Not to mention the flexibility of working with external users, mainly customers who should participate in our projects (e.g. implementation projects).
  • Very good behavior of the Office apps (Excel, Word, OneNote...) as part of the 365 suite. Very close to the locally-installed programs.
  • Good to organize content in the form of files or *simple* text.
  • Simple pages-level management e.g. add/remove/move.
  • Bugs during workflows aren't rare enough. For example, in my experience, saving after adding web parts.
  • The SharePoint app is (still) too complicated to work with, requires knowledge and experience even for simple tasks. Although trying to deliver a simple workflow of page editing, it is actually not intuitive enough, and takes time and effort to have a page with few features like lists, etc.
  • The product terminology isn't clear at start - you have to understand what pages, site content, apps, and other web parts are to successfully work with them all.
  • Simplifies the task of working together on office files, each person from her/his location.
  • Simplifies knowledge/content sharing with team members.
  • If teams are interested in having a good team site (in terms of UX and functionality) and are willing to learn how to work with SharePoint - they can get to very nice results.
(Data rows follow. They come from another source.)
Lemma words_of_nonempty (transcript : string) :
  (0 < List.length (AI.words_of transcript))%nat.
Proof.
  unfold AI.words_of, Text.split_regex.
  destruct (Text.split_runs _ _ _ _) eqn:E.
  - exfalso. revert E. apply split_runs_nonempty.
  - cbn. lia.
Qed.

Lemma len_positive {A : Type} (l : list A) :
  (0 < List.length l)%nat ->
  Qeq_bool (inject_Z (Z.of_nat (List.length l))) 0 = false.
Proof.
  intros H. destruct (Qeq_bool _ _) eqn:E; [|reflexivity].
  apply Qeq_bool_iff in E. unfold Qeq in E. cbn in E. lia.
Qed.

Lemma analyzeRelevance_percentage :
  forall transcript : string,
    Ranges.percentage (AI.analyzeRelevance transcript).
Proof.
  intros t. unfold AI.analyzeRelevance. cbv zeta.
  set (words := AI.words_of t).
  set (relevant := filter _ words).
  unfold AI.len, div, Int.
  rewrite (len_positive words (words_of_nonempty t)).
  unfold mul. apply round_percentage. apply ratio_percentage.
  - split; [lia|]. apply Nat2Z.inj_le. apply filter_length_le.
  - pose proof (words_of_nonempty t). fold words in H. lia.
Qed.

(** X3 (analyzeRelevance): the relevance score is the rounded share of the
    words that are customer service keywords, an integer from 0 to 100; the
    division is never by zero, as [split] gives a word for every
    transcript, the empty one included. *)
Theorem relevance_is_a_percentage :
  forall transcript : string,
    Ranges.percentage (AI.analyzeRelevance transcript) /\
    (0 < List.length (AI.words_of transcript))%nat.
Proof.
  intros t. split; [apply analyzeRelevance_percentage | apply words_of_nonempty].
Qed.

End ScoreRanges.

Section Classifiers.

Import Scores.

Variable svc : AI.Services.

Lemma sentiment_loop_Some (sentences : list string) :
  forall i scores result,
    AI.sentiment_loop svc i sentences scores = Some result ->
    exists tail,
      result = (scores ++ tail)%list /\
      map AI.s_sentence tail = sentences /\
      forall j s,
        nth_error sentences j = Some s ->
        exists r,
          AI.sentimentApi svc (i + j) s = Some r /\
          nth_error tail j = Some (sentiment_of s r).
Proof.
  induction sentences as [|s0 rest IH]; intros i scores result H; cbn in H.
  - injection H as <-. exists []. split; [rewrite app_nil_r; reflexivity|].
    split; [reflexivity|]. intros [|j] s Hj; discriminate.
  - destruct (AI.sentimentApi svc i s0) as [r0|] eqn:Hr0; [|discriminate].
    apply IH in H. destruct H as (tail & -> & Hmap & Hnth).
    exists (sentiment_of s0 r0 :: tail). split; [rewrite <- app_assoc; reflexivity|].
    split; [cbn; rewrite Hmap; reflexivity|].
    intros [|j] s Hj; cbn in Hj.
    + injection Hj as <-. exists r0. rewrite Nat.add_0_r. split; [exact Hr0|].
      reflexivity.
    + destruct (Hnth j s Hj) as (r & Hr & Hres). exists r.
      rewrite Nat.add_succ_r. split; [exact Hr | exact Hres].
Qed.
(** * Thrust detail utilities: integer math and allocator-decorated policies

    A shallow embedding of
    - [thrust/detail/integer_math.h]: [clz], [is_power_of_2], [log2],
      [log2_ri], [is_odd];
    - [thrust/detail/execute_with_allocator_fwd.h]: the policy decorator
      [execute_with_allocator] with [get_allocator], [after] and
      [rebind_after],
    together with the properties their specification states about them. *)

From Stdlib Require Import ZArith Lia Bool List.
From stdpp Require Import base option list gmap.

(** ** Part I: thrust/detail/integer_math.h *)

Module IntegerMath.
Local Open Scope Z_scope.

(** *** Integer types

    The functions are templates over [Integer].  A type is given by its
    width and its signedness; a value of the type is the mathematical
    integer it denotes (two's complement for the signed types). *)

Inductive width := W8 | W16 | W32 | W64.

Record Integer := MkInteger { int_width : width; int_signed : bool }.

Definition bits (T : Integer) : Z :=
  match int_width T with W8 => 8 | W16 => 16 | W32 => 32 | W64 => 64 end.

(** [std::numeric_limits<Integer>::digits]: the bits that are not the sign. *)
Definition digits (T : Integer) : Z :=
  if int_signed T then bits T - 1 else bits T.

Definition min_value (T : Integer) : Z :=
  if int_signed T then - 2 ^ (bits T - 1) else 0.

Definition max_value (T : Integer) : Z :=
  if int_signed T then 2 ^ (bits T - 1) - 1 else 2 ^ bits T - 1.

Definition in_range (T : Integer) (x : Z) : Prop :=
  min_value T <= x <= max_value T.

Definition in_rangeb (T : Integer) (x : Z) : bool :=
  (min_value T <=? x) && (x <=? max_value T).
(** * The archive metadata pipeline of [src/file_extractor.py]

    A shallow embedding of the filename parser ([parse_archive_filename]),
    of the record ([ArchiveInfo], [to_dict]) and of the JSON store
    ([save_archive_info], [_save_archive_info_dict]), with the properties
    the specification states about them.

    Python library calls are modelled by their documented behaviour:
    - [re.match] by a backtracking matcher; [\d] matches every Unicode
      decimal digit and [$] also matches before a final newline;
    - [datetime.strptime] by the pattern [_strptime] makes of "%Y%m%d",
      [int] and the check of the [date] constructor; [strftime] as CPython
      3.11 computes it with the C library of Linux, where %Y is the year
      without leading zeros;
    - the store file by what [json.load] makes of it: nothing, bytes
      that are not UTF-8, text that is no JSON, a JSON document that the
      decoder gives up on (an integer too long, nesting too deep), or
      the value of a JSON document ([json.load] returns what [json.dump]
      wrote);
    - what the platform may refuse (making the directory, opening the
      file, completing the write) by the [env] of each call.
    Logging is not modelled: it neither raises nor touches the store. *)

From Stdlib Require Import NArith ZArith Bool Ascii String List Lia.
From stdpp Require Import base list gmap.

Local Open Scope N_scope.
Local Open Scope list_scope.

(** ** Python strings *)

(** A Python [str] is a sequence of Unicode code points. *)
Definition str : Type := list N.

(** An ASCII literal of the source, as a [str]. *)
Definition lit (x : string) : str := map N_of_ascii (list_ascii_of_string x).

Notation "« x »" := (lit x) (at level 0, x at level 0, format "« x »").

Module Unicode.

(** The decimal digits of Unicode (category Nd) come in runs of ten
    consecutive code points, worth 0 to 9; this is the first code point
    of each run (Unicode 14.0).  The first run is ASCII '0'..'9'. *)
Definition decimal_runs : list N :=
  [48; 1632; 1776; 1984; 2406; 2534; 2662; 2790; 2918; 3046; 3174; 3302;
   3430; 3558; 3664; 3792; 3872; 4160; 4240; 6112; 6160; 6470; 6608; 6784;
   6800; 6992; 7088; 7232; 7248; 42528; 43216; 43264; 43472; 43504; 43600;
   44016; 65296; 66720; 68912; 69734; 69872; 69942; 70096; 70384; 70736;
   70864; 71248; 71360; 71472; 71904; 72016; 72784; 73040; 73120; 92768;
   92864; 93008; 120782; 120792; 120802; 120812; 120822; 123200; 123632;
   125264; 130032].

Definition in_run (c b : N) : bool := (b <=? c) && (c <? b + 10).

(** The value of a decimal digit, [None] for any other character. *)
Definition decimal_value (c : N) : option N :=
  match find (in_run c) decimal_runs with
  | Some b => Some (c - b)
  | None => None
  end.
  • Basecamp - is structured OTB for collaborating around projects, and other than sharing files, 365 needs to be designed in advance to include the Basecamp components (ToDo lists, discussions forums,...). but then Basecamp isn't very helpful in other business use of teams and individuals.
  • Google
    Drive and Apps - so the question is if the office suite of Google (Doc,
    Sheet, Slides) is good enough for you (I still prefer M's Office), and
    if you need the SharePoint capabilities, because as far as I know Google
    Sites isn't offered anymore.
Doesn't load very quickly, doesn't save very quickly. And as mentioned - glitches around connectivity aren't very rare.
In basic functionalities of sharing files and collaborating - it does fulfill the promise fine.
In more complex tasks like building team sites - you might need a pro to get even basic outcomes done.
Good for having one place for a team to share content, mainly files, just to aggregate them.
Good for web-based work with the good-old Office suite.
Good for having team members work on same files remotely.
Not good for quickly setting up a nice team site featuring web parts.